El supremo acto causado por ese instinto de verdad, llevará consigo la descomposición del núcleo divino desde el que se había configurado la metafísica cristiana. Así asistimos a la paradójica muerte de la metafísica, de su moral, en base al radical “deber de veracidad”, de búsqueda de la verdad incluso a costa de la vida misma. De tal modo que la máxima expresión de todo ello se condensará en la muerte de Dios, dado que dicha muerte se ha producido, precisamente, por la moral religiosa del hombre. Escribe Nietzsche:
Se advierte qué fue lo que venció al Dios cristiano: la misma moralidad cristiana, el concepto de veracidad entendido siempre con mayor rigor, la sutileza de padres confesores de la conciencia cristiana, traducida y sublimada en la conciencia científica, en la limpieza intelectual a cualquier precio.

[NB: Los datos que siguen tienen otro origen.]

Lemma issued_token_authenticates_its_user_witness :
  exists resp,
    run (AuthService.GenerateAuthResponse Fixture.settings Fixture.alice) Fixture.world
      = (Returned resp, Fixture.world)
    /\ fst (run (Endpoints.GetTask false Fixture.settings
                   (Some (AuthResponse.Token resp)) 10) Fixture.world)
       = Returned (Ok (TaskBody (TaskService.MapToResponse Fixture.milk))).
Proof.
  destruct (issued_token_authenticates_its_user (bcrypt := Fixture.toyBCrypt)
              false Fixture.settings Fixture.alice Fixture.world Fixture.world
              (fun user => TasksController.GetTask user 10))
    as [resp [R [_ A]]].
  - simpl. lia.
  - simpl. lia.
  - vm_compute. reflexivity.
  - vm_compute. discriminate.
  - exists resp. split; [exact R |].
    unfold Endpoints.GetTask. rewrite A. reflexivity.
Defined.

(* ===================================================================== *)
(** ** What update accepts and create does not                            *)
(* ===================================================================== *)

Section BlankTitle.
Context {bcrypt : BCrypt}.

(** X16. Update has no required-title rule.  An update of a stored task by
    its owner whose title is present but empty or all white space (and not
    longer than 200 characters) passes model validation, is answered 200,
    and leaves the task stored with an empty title, although the same title
    in a create request is refused. *)
Theorem update_accepts_a_blank_title
    (w : World) (t : TodoTask.t) (title : string) :
  Contract.primary_key (Tasks w) ->
  In t (Tasks w) ->
  Str.all_white title = true ->
  Str.Length title <= 200 ->
  let request :=
    {| UpdateTaskRequest.Title := Some title;
       UpdateTaskRequest.Description := None;
       UpdateTaskRequest.DueDate := None;
       UpdateTaskRequest.Priority := None;
       UpdateTaskRequest.IsCompleted := None |} in
  exists r w1 t',
    run (Program.ModelState (Validation.UpdateTaskRequest request)
           (TasksController.UpdateTask (Contract.principal (TodoTask.UserId t))
              (TodoTask.Id t) request)) w
      = (Returned (Ok (TaskBody r)), w1)
    /\ TaskResponse.Title r = ""
    /\ In t' (Tasks w1)
    /\ TodoTask.Id t' = TodoTask.Id t
    /\ TodoTask.Title t' = ""
    /\ forall description dueDate priority,
         Validation.CreateTaskRequest
           {| CreateTaskRequest.Title := title;
              CreateTaskRequest.Description := description;
              CreateTaskRequest.DueDate := dueDate;
              CreateTaskRequest.Priority := priority |} <> [].
Proof.
  intros Hk Hin Hblank Hlen request. subst request.
  pose proof (find_owned t (Tasks w) Hk Hin) as F.
  change (find (owned_by (TodoTask.UserId t) (TodoTask.Id t)) (Tasks w) = Some t) in F.
  match goal with
  | |- context [Validation.UpdateTaskRequest ?r] =>
      assert (Validation.UpdateTaskRequest r = []) as V
  end.
  { unfold Validation.UpdateTaskRequest, Validation.errors. simpl.
    unfold Validation.MaxLength. apply Z.leb_le in Hlen. now rewrite Hlen. }
  rewrite V. unfold Program.ModelState, TasksController.UpdateTask.
  rewrite GetCurrentUserId_principal. cbn [bind]. rewrite run_bind.
  rewrite (UpdateTaskAsync_run _ _ _ w t F).
  assert (Str.Trim title = "") as E by now apply blank_iff_Trim_empty.
  do 3 eexists. split; [reflexivity |].
  split; [unfold TaskService.apply_request; simpl; exact E |].
  split; [simpl; apply (replace_row_hit t); [exact Hin | reflexivity] |].
  split; [reflexivity |].
  split; [unfold TaskService.apply_request; simpl; exact E |].
  intros description dueDate priority Hv.
  apply CreateTaskRequest_valid in Hv. simpl in Hv. destruct Hv. congruence.
Qed.
End BlankTitle.

Lemma update_accepts_a_blank_title_witness :
  exists r w1,
    run (bcrypt := Fixture.toyBCrypt)
        (Program.ModelState
           (Validation.UpdateTaskRequest
              {| UpdateTaskRequest.Title := Some "   ";
                 UpdateTaskRequest.Description := None;
                 UpdateTaskRequest.DueDate := None;
                 UpdateTaskRequest.Priority := None;
                 UpdateTaskRequest.IsCompleted := None |})
           (TasksController.UpdateTask
              (Contract.principal (TodoTask.UserId Fixture.milk))
              (TodoTask.Id Fixture.milk)
              {| UpdateTaskRequest.Title := Some "   ";
                 UpdateTaskRequest.Description := None;
                 UpdateTaskRequest.DueDate := None;
                 UpdateTaskRequest.Priority := None;
                 UpdateTaskRequest.IsCompleted := None |})) Fixture.world
      = (Returned (Ok (TaskBody r)), w1)
    /\ TaskResponse.Title r = "".
Proof.
  destruct (update_accepts_a_blank_title (bcrypt := Fixture.toyBCrypt)
              Fixture.world Fixture.milk "   ")
    as [r [w1 [t' [R [T _]]]]].
  - unfold Contract.primary_key. simpl.
    repeat constructor; simpl; intuition discriminate.
  - simpl. auto.
  - reflexivity.
  - vm_compute. discriminate.
  - exists r, w1. split; [exact R | exact T].
Defined.

(* ===================================================================== *)
(** ** The browser client                                                 *)
(* ===================================================================== *)

Lemma getErrorMessage_truthy (error : Frontend.Thrown) :
  Js.truthy (Frontend.getErrorMessage error) = true.
Proof.
  destruct error as [[[status [m |]] |] message |]; simpl; try reflexivity;
    repeat match goal with
           | |- context [if Js.truthy ?x then _ else _] =>
               let E := fresh "E" in destruct (Js.truthy x) eqn:E
           end; auto.
Qed.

Ahora bien, el nihilismo posee para nuestro filosofo un carácter claramente moral, en base a esa virtud central de la religión que es la veracidad u honestidad. El itinerario que emprende en relación al problema moral de la existencia, se desarrollará entonces mediante un análisis de los motivos u errores desde los que parte la moral, es decir, nuestro filósofo analizará los elementos desde los que se fundan las acciones del hombre, deshaciendo los elementos que sustentan y se relacionan con dichas condiciones de vida. Es así como en base a ciertos errores primarios, crece y se desarrolla todo un florecimiento de mentiras e ideales de carácter moral. La raíz de estos errores básicos puede resumirse en la capacidad para el autoengaño y la incapacidad para ver de qué manera una acción puede nacer de su contrario.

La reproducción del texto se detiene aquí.